3. Mampu memahami dan menjelaskan Dermatomycosis


3.1 Definisi
Penyakit pada kulit yang disebabkan oleh jamur. Penyakit jamur atau mikosis dibagi
menjadi : mikosis profunda dan mikosis superfisialis.

3.2 Etiologi
Menurut Petrus 2005 & Utama 2004 faktor yang mempengaruhi adalah udara yang
lembab, lingkungan yang padat, sosial ekonomi yang rendah, adanya sumber penularan
disekitarnya, obesitas, penyakit sistemik, penggunaan obat antibiotik, steroid, sitostatika yang
tidak terkendali.

3.3 Klasifikas
A.Mikosis profunda
Mikosis profunda terdiri atas beberapa penyakit yang disebabkan jamur, dengan gejala
klinis tertetentu yang menyerang alat di bawah kulit, misalnya traktus intestinalis, traktus
respiratorius, traktus urogenitalis, susunan saraf sentral, otot, tulang, susunan kardiovaskular.

14
Kelainan kulit pada mikosis profunda dapat berupa afek primer, maupun akibat proses dari
jaringan di bawahnya (per kontinuitatum).
Dikenal beberapa penyakit jamur profunda yang klinis dan manifestasinya berbeda satu
dengan yang lain.

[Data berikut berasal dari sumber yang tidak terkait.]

(* ===== verification/RdmaInv.v ===== *)
(** * RDMA pin accounting: the invariant

    [quota_wf]: the quota counter is exactly the sum of the sizes of the charged
    buffer objects and never exceeds the configured limit. Every pin, unpin and
    reap preserves it; the lock-free loops behave like one atomic update; every
    operation on pins leaves the orphan list and the references alone. *)

From S2P Require Import Prelude Rdma.
From stdpp Require Import gmap list.
From Stdlib Require Import ZArith Lia.

Local Open Scope Z_scope.
Local Open Scope st_scope.

(** ** The lock-free loops are atomic updates *)

Lemma quota_drop_loop_linear others bytes cur :
  exists v, v ∈ cur :: others /\ quota_drop_loop others bytes cur = quota_drop_loop [] bytes v.
Proof.
  revert cur. induction others as [|o others IH]; intros cur; [exists cur; split; [set_solver|done]|].
  cbn [quota_drop_loop]. destruct (Z.eqb_spec o cur) as [->|Hne].
  - exists cur. split; [set_solver|]. done.
  - destruct (IH o) as (v & Hv & E). exists v. split; [set_solver|]. exact E.
Qed.

(** A charge that succeeds does so on a value the counter really had; one that
    is refused leaves the counter to the others. *)
Lemma quota_charge_loop_linear others limit size cur clamps :
  exists v c, v ∈ cur :: others /\
    snd (quota_charge_loop others limit size cur clamps) = snd (quota_charge_loop [] limit size v c) /\
    (snd (quota_charge_loop others limit size cur clamps) <> None ->
     fst (fst (quota_charge_loop others limit size cur clamps)) = fst (fst (quota_charge_loop [] limit size v c))).
Proof.
  revert cur clamps. induction others as [|o others IH]; intros cur clamps.
  { exists cur, clamps. split; [set_solver|done]. }
  cbn [quota_charge_loop]. set (old := if cur <? 0 then 0 else cur). set (cl := if cur <? 0 then clamps + 1 else clamps).
  destruct ((limit <? u64 old) || (u64 (limit - u64 old) <? size)) eqn:Er.
  - exists cur, clamps. split; [set_solver|]. simpl. fold old. rewrite Er. done.
  - destruct (Z.eqb_spec o old) as [->|Hne].
    + exists cur, clamps. split; [set_solver|]. simpl. fold old. rewrite Er. done.
    + destruct (IH o cl) as (v & c & Hv & E1 & E2). exists v, c. split; [set_solver|done].
Qed.
Lemma reaper_fn_ok now outcomes s :
  quota_wf p s -> refs_ok [] s ->
  exists s', amdgpu_kfd_reaper_fn p msecs_to_jiffies now outcomes s = Some (tt, s') /\ quota_wf p s' /\ refs_ok [] s' /\
    (0 < pin_orphan_timeout_ms p ->
     let '(reap_now, later) := reap_split (u64 (now - msecs_to_jiffies (pin_orphan_timeout_ms p))) (orphan_list (dev s)) in
     orphan_list (dev s') = later /\ reaps (reserved_bos outcomes reap_now) reap_now s s').
Proof using Hmax.
  intros Hwf Hr. unfold amdgpu_kfd_reaper_fn. destruct (Z.leb_spec (pin_orphan_timeout_ms p) 0).
  { destruct (reschedule_run s) as (d & E & O & R). exists (mkRdma d (bos s)).
    rewrite (st_bind_run _ _ _ tt s) by done. split; [done|]. split; [by apply quota_wf_dev|].
    split; [by apply (refs_ok_bos _ s)|lia]. }
  pose proof (reap_split_spec (u64 (now - msecs_to_jiffies (pin_orphan_timeout_ms p))) (orphan_list (dev s))) as Hs.
  destruct (reap_split _ _) as [reap_now later] eqn:Es. destruct Hs as (Hs & _ & _).
  set (d1 := set_orphans later (rdma_pin_orphans_queued (dev s)) (rdma_pin_orphans_reaped (dev s)) (dev s)).
  destruct (reap_all_ok outcomes reap_now (mkRdma d1 (bos s))) as (s2 & E2 & W2 & R2 & O2 & Q2).
  { by apply quota_wf_dev. }
  { intros b. specialize (Hr b). rewrite Hs, orphan_refs_app in Hr. cbn [bos dev orphan_list set_orphans d1].
    destruct (bos s !! b); change (orphan_refs b []) with 0 in Hr; lia. }
  destruct (reschedule_run s2) as (d3 & E3 & O3 & R3). exists (mkRdma d3 (bos s2)).
  erewrite st_bind_run; [|unfold st_bind, st_get, upd_dev, st_mod; rewrite Es; exact E2].
  split; [done|]. split; [by apply quota_wf_dev|]. split; [by apply (refs_ok_bos _ s2)|].
  intros _. cbn [dev]. rewrite O3, O2. split; [done|]. by apply (reaps_bos _ _ (mkRdma d1 (bos s)) s2).
Qed.
(** Setting one entry of the range changes the count of free ones by that entry. *)
Lemma sum_update (f g : nat -> Z) l i :
  NoDup l -> i ∈ l -> (forall j, j ∈ l -> j <> i -> g j = f j) -> sumZ g l = sumZ f l - f i + g i.
Proof.
  intros Hnd. induction Hnd as [|x l Hx Hnd IH]; intros Hi Hfg; [by apply not_elem_of_nil in Hi|].
  rewrite !sumZ_cons. apply elem_of_cons in Hi as [->|Hi].
  - rewrite (sumZ_ext g f l); [lia|]. intros j Hj. apply Hfg; [set_solver|]. intros ->. done.
  - rewrite IH; [|done|intros; apply Hfg; set_solver]. rewrite (Hfg x) by set_solver. lia.
Qed.

Lemma sumZ_zero_all (f : nat -> Z) l : (forall j, j ∈ l -> 0 <= f j) -> sumZ f l = 0 -> forall j, j ∈ l -> f j = 0.
Proof.
  induction l as [|x l IH]; intros Hnn Hs j Hj; [by apply not_elem_of_nil in Hj|]. rewrite sumZ_cons in Hs.
  assert (0 <= sumZ f l) by (apply sumZ_nonneg; intros; apply Hnn; set_solver). pose proof (Hnn x ltac:(set_solver)).
  apply elem_of_cons in Hj as [->|Hj]; [lia|]. apply IH; [intros; apply Hnn; set_solver|lia|done].
Qed.

Lemma sum_bound (f : nat -> Z) l : (forall j, j ∈ l -> f j <= 1) -> sumZ f l <= Z.of_nat (length l).
Proof.
  induction l as [|x l IH]; intros H; [done|]. rewrite sumZ_cons. cbn [length].
  pose proof (H x ltac:(set_solver)). specialize (IH ltac:(intros; apply H; set_solver)). lia.
Qed.

Lemma is_zero_bounds x : 0 <= is_zero x <= 1.
Proof. unfold is_zero. destruct (x =? 0); lia. Qed.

CONANT dkk. (1977) misalnya mencantumkan dalam bukunya Manual of
Clinical Mycology berbagai penyakit, yaitu :
1. Aktinomikosis
2. Nokardiosis
3. Antinomikosis misetoma
4. Blastomikosis
5. Parakoksidiodomikosis
6. Lobomikosis
7. Koksidiodomikosis
8. Histoplasmosis
9. Histoplasmosis Afrika
10. Kriptokokosis
11. Kandidiosis
12. Geotrikosis
13. Aspergillosis
14. Fikomikosis
15. Sporotrikosis
16. Maduromikosis
17. Rinosporidiosis
18. Kromoblastomikosis
19. Infeksi yang disebabkan jamur Dematiceae ( berpigmen coklat)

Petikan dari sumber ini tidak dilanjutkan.